La expedición del América a Japón terminó en un breve suspiro. Lo que duró el tiempo agregado del árbitro paraguayo Enrique Cáceres que otorgó un minuto extra a lo que había señalado en un principio. Segundos suficientes para aniquilar un alma impetuosa.
Ahí, como el asesino discreto que es en el área, al más puro estilo de su instinto conquistador, Karim Benzema resolvió un balón que le iba a la pierna contraria y con sutileza la colocó en el ángulo de Moisés Muñoz. Después de eso vino el medio tiempo de un partido que para el América será anecdótico por soportar con estoicismo a un Madrid bloqueado mentalmente por el viaje y que sin ser espectacular se calificó a la final del Mundial del Clubes.
No fue la hazaña militar que el americanismo esperaba, antes bien quedó como una derrota decorosa que más de uno querrá enmarcar. El madridismo apenas si archivará este juego, uno de los más lacónicos de la burguesía merengue, una sosa exhibición mundial que hace aparentar un compromiso de marketing de los futbolistas de elite en lugar de un torneo anhelado.
El tener de frente a Cristiano, Kroos, Benzema y el resto de la tropa madridista, predispuso a los futbolistas del América a la sugestión de un estado de trance que se identificaba por errores comunes en el pase y nerviosismo en las piernas. Rebasados físicamente y en la técnica también, se aferraron al clavo ardiente de la disciplina táctica de Ricardo La Volpe, viejo marinero que sabe resolver con algo de limpieza estos duros remolinos.
Del Madrid unas cuantas gotas de magia. Cristiano dando un taconazo o Luka Modric como pistón por todo el terreno repartiendo balones pero tampoco oro en abundancia. Consciente Zinedine Zidane de que el América no les competiría desde la calidad ni el refinamiento técnico, se preocupó más por los músculos y ordenó achicar el campo cuánto antes. Mientras más pronto resolviera el trámite, mejor.
Tardó el Madrid en identificarse en el campo. No pasó sobresaltos salvo un disparo lejano de Renato Ibarra y uno más de William Da Silva. En cambio, Cristiano puso un cabezazo al poste y probó a Muñoz a mansalva en un tiro violento que el guardameta con reflejos pudo sacar a dos manos.

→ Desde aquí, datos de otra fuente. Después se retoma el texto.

(* ===== verification/Codec.v ===== *)
(** Integer codecs: the [static inline] encoders and decoders of
    src/enclave/c_src/bearssl/inner.h and the range codecs of
    src/enclave/c_src/bearssl/codec/.  An encoder that stores into [dst] is a function
    returning the bytes it stores; a decoder reads them from a byte list.  The branches
    for unaligned access on a host of the same endianness ([BR_LE_UNALIGNED],
    [BR_BE_UNALIGNED]) store the same bytes; the portable branch is the one written here. *)
From S2P Require Import Prelude.
From Stdlib Require Import ZArith List Lia Bool Btauto.

Module Codec.

Definition byte_at (buf : list Z) (i : nat) : Z := nth i buf 0.

Definition br_enc16le (x : Z) : list Z := [u8 x; u8 (x >> 8)].
Definition br_enc16be (x : Z) : list Z := [u8 (x >> 8); u8 x].
Definition br_dec16le (buf : list Z) : Z :=
  byte_at buf 0 .| u32 (byte_at buf 1 << 8).
Definition br_dec16be (buf : list Z) : Z :=
  u32 (byte_at buf 0 << 8) .| byte_at buf 1.

Definition br_enc32le (x : Z) : list Z :=
  [u8 x; u8 (x >> 8); u8 (x >> 16); u8 (x >> 24)].
Definition br_enc32be (x : Z) : list Z :=
  [u8 (x >> 24); u8 (x >> 16); u8 (x >> 8); u8 x].
Definition br_dec32le (buf : list Z) : Z :=
  byte_at buf 0 .| u32 (byte_at buf 1 << 8)
    .| u32 (byte_at buf 2 << 16) .| u32 (byte_at buf 3 << 24).
Definition br_dec32be (buf : list Z) : Z :=
  u32 (byte_at buf 0 << 24) .| u32 (byte_at buf 1 << 16)
    .| u32 (byte_at buf 2 << 8) .| byte_at buf 3.

Definition br_enc64le (x : Z) : list Z :=
  br_enc32le (u32 x) ++ br_enc32le (u32 (x >> 32)).
Definition br_enc64be (x : Z) : list Z :=
  br_enc32be (u32 (x >> 32)) ++ br_enc32be (u32 x).
Definition br_dec64le (buf : list Z) : Z :=
  br_dec32le buf .| u64 (br_dec32le (skipn 4 buf) << 32).
Definition br_dec64be (buf : list Z) : Z :=
  u64 (br_dec32be buf << 32) .| br_dec32be (skipn 4 buf).

(** [br_swap32] of inner.h. *)
Definition br_swap32 (x : Z) : Z :=
  let x := u32 ((x .& 0x00FF00FF) << 8) .| ((x >> 8) .& 0x00FF00FF) in
  u32 (x << 16) .| (x >> 16).

(** codec/dec32be.c: [num] successive words are decoded from [src]. *)
Fixpoint br_range_dec32be (num : nat) (src : list Z) : list Z :=
  match num with
  | O => []
  | S num' => br_dec32be src :: br_range_dec32be num' (skipn 4 src)
  end.

(** codec/enc32be.c: the first [num] words of [v] are encoded. *)
Fixpoint br_range_enc32be (v : list Z) (num : nat) : list Z :=
  match num with
  | O => []
  | S num' => br_enc32be (hd 0 v) ++ br_range_enc32be (tl v) num'
  end.

(** ** Ranges and lengths *)

Lemma br_enc32be_bytes x : bytes_ok (br_enc32be x).
Proof. unfold bytes_ok, br_enc32be. repeat constructor; apply wrap_range; lia. Qed.

Lemma br_enc32le_bytes x : bytes_ok (br_enc32le x).
Proof. unfold bytes_ok, br_enc32le. repeat constructor; apply wrap_range; lia. Qed.

Lemma br_enc64be_bytes x : bytes_ok (br_enc64be x).
Proof. apply Forall_app. split; apply br_enc32be_bytes. Qed.

Lemma byte_at_range buf i : bytes_ok buf -> in_range 8 (byte_at buf i).
Proof.
  intros H. unfold byte_at. destruct (nth_in_or_default i buf 0) as [Hi | ->].
  - now apply (proj1 (Forall_forall _ _) H).
  - split; [lia | reflexivity].
Qed.

Lemma br_dec32be_range buf : bytes_ok buf -> in_range 32 (br_dec32be buf).
Proof.
  intros H. unfold br_dec32be.
  pose proof (range_weaken 8 32 _ ltac:(lia) (byte_at_range buf 3 H)).
  auto 10 with word.
Qed.

Lemma br_dec32le_range buf : bytes_ok buf -> in_range 32 (br_dec32le buf).
Proof.
  intros H. unfold br_dec32le.
  pose proof (range_weaken 8 32 _ ltac:(lia) (byte_at_range buf 0 H)).
  auto 10 with word.
Qed.

Lemma br_range_dec32be_length num src : length (br_range_dec32be num src) = num.
Proof. revert src. induction num; intros; cbn; auto. Qed.

Lemma br_range_dec32be_range num src :
  bytes_ok src -> words_ok 32 (br_range_dec32be num src).
Proof.
  revert src. induction num as [|num IH]; intros src H; cbn [br_range_dec32be]; constructor.
  - now apply br_dec32be_range.
  - apply IH. now apply Forall_skipn.
Qed.

Lemma br_range_enc32be_length v num : length (br_range_enc32be v num) = (4 * num)%nat.
Proof. revert v. induction num as [|num IH]; intros; cbn; [reflexivity|]. rewrite IH. lia. Qed.

Lemma br_range_enc32be_bytes v num : bytes_ok (br_range_enc32be v num).
Proof.
  revert v. induction num as [|num IH]; intros v; cbn [br_range_enc32be]; [constructor|].
  apply Forall_app. split; [apply br_enc32be_bytes|apply IH].
Qed.

(** ** Round trips *)

Lemma br_dec32be_enc x rest : in_range 32 x -> br_dec32be (br_enc32be x ++ rest) = x.
Proof.
  intros H. unfold br_dec32be, br_enc32be, byte_at. cbn [nth app]. zbits.
Qed.

Lemma br_dec32le_enc x rest : in_range 32 x -> br_dec32le (br_enc32le x ++ rest) = x.
Proof. intros H. unfold br_dec32le, br_enc32le, byte_at. cbn [nth app]. zbits. Qed.

Lemma br_enc32be_dec a b c d rest :
  bytes_ok [a; b; c; d] -> br_enc32be (br_dec32be (a :: b :: c :: d :: rest)) = [a; b; c; d].
Proof.
  intros H. inv_Forall. unfold br_dec32be, br_enc32be, byte_at. cbn [nth].
  repeat (apply f_equal2; [zbits|]). reflexivity.
Qed.

Lemma br_enc32le_dec a b c d rest :
  bytes_ok [a; b; c; d] -> br_enc32le (br_dec32le (a :: b :: c :: d :: rest)) = [a; b; c; d].
Proof.
  intros H. inv_Forall. unfold br_dec32le, br_enc32le, byte_at. cbn [nth].
  repeat (apply f_equal2; [zbits|]). reflexivity.
Qed.

Lemma br_dec64be_enc x rest : in_range 64 x -> br_dec64be (br_enc64be x ++ rest) = x.
Proof.
  intros H. unfold br_dec64be, br_enc64be. rewrite <- app_assoc.
  rewrite br_dec32be_enc by (apply wrap_range; lia). cbn [br_enc32be app skipn].
  change (?a :: ?b :: ?c :: ?d :: rest) with ([a; b; c; d] ++ rest).
  rewrite (br_dec32be_enc (u32 x)) by (apply wrap_range; lia). zbits.
Qed.

Lemma br_dec64le_enc x rest : in_range 64 x -> br_dec64le (br_enc64le x ++ rest) = x.
Proof.
  intros H. unfold br_dec64le, br_enc64le. rewrite <- app_assoc.
  rewrite br_dec32le_enc by (apply wrap_range; lia). cbn [br_enc32le app skipn].
  change (?a :: ?b :: ?c :: ?d :: rest) with ([a; b; c; d] ++ rest).
  rewrite (br_dec32le_enc (u32 (x >> 32))) by (apply wrap_range; lia). zbits.
Qed.

Lemma br_range_dec_enc v num rest :
  words_ok 32 v -> length v = num ->
  br_range_dec32be num (br_range_enc32be v num ++ rest) = v.
Proof.
  intros Hv <-. revert rest. induction v as [|x v IH]; intros rest; cbn [length]; [reflexivity|].
  inversion_clear Hv. cbn [br_range_enc32be br_range_dec32be hd tl]. rewrite <- app_assoc.
  rewrite br_dec32be_enc by assumption. cbn [br_enc32be app skipn]. now rewrite IH.
Qed.

Lemma br_range_enc_dec num src :
  bytes_ok src -> length src = (4 * num)%nat ->
  br_range_enc32be (br_range_dec32be num src) num = src.
Proof.
  revert src. induction num as [|num IH]; intros src Hs Hl.
  - now apply length_zero_iff_nil in Hl.
  - destruct src as [|a [|b [|c [|d src]]]]; try (cbn in Hl; lia).
    cbn [br_range_dec32be br_range_enc32be hd tl skipn]. inv_Forall.
    rewrite br_enc32be_dec by (repeat apply Forall_cons; auto).
    cbn. rewrite IH; [reflexivity|assumption|cbn in Hl; lia].
Qed.

(** Encoding a sequence of 32-bit words big-endian and decoding it back gives the same
    words, whatever follows them in the buffer; conversely, decoding any byte string of the
    right length and encoding the words again gives the same bytes. *)
Theorem range32be_roundtrip (v src rest : list Z) (num : nat)
  (Hv : words_ok 32 v) (Hlv : length v = num)
  (Hs : bytes_ok src) (Hls : length src = (4 * num)%nat) :
  br_range_dec32be num (br_range_enc32be v num ++ rest) = v /\
  br_range_enc32be (br_range_dec32be num src) num = src.
Proof. split; [now apply br_range_dec_enc|now apply br_range_enc_dec]. Qed.

Lemma range32be_roundtrip_witness :
  br_range_dec32be 2 (br_range_enc32be [0x01020304; 0xFFFEFDFC] 2 ++ [7]) = [0x01020304; 0xFFFEFDFC] /\
  br_range_enc32be (br_range_dec32be 2 [1; 2; 3; 4; 255; 0; 128; 9]) 2 = [1; 2; 3; 4; 255; 0; 128; 9].
Proof.
  apply range32be_roundtrip; try reflexivity; apply words_ok_forallb; reflexivity.
Defined.

End Codec.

El partido, cerrado en el marcador, daba el beneficio sicológico al América cuando le vino la maldición del último minuto, ése que casi siempre afecta a los equipos que tienen un solo camino para ganar un partido. Un gran pase de Cristiano dejó en posición a Benzema que rubricó con calidad para mantener la racha de Zidane histórica de 36 partidos sin derrota.
Las Águilas requirieron de un revulsivo de cohesión, porque Rubens Sambueza salió en una de sus peores versiones y La Volpe, tuvo que encomendar el juego a Michael Arroyo, que pudo poner pizcas de pimienta en el desnutrido ataque americanista.
Sobre el final del partido, otra vez en tiempo de compensación, apareció Cristiano Ronaldo que arrancó en buena posición a pesar de las protestas de los defensores y definió con sencillez para celebrar con el acostumbrado culto a sí mismo.
La travesía del América culminó de manera decente. El milagroso asunto en el futbol está deparado para unos cuantos, cuando se tiene al Madrid enfrente se necesita más que eso.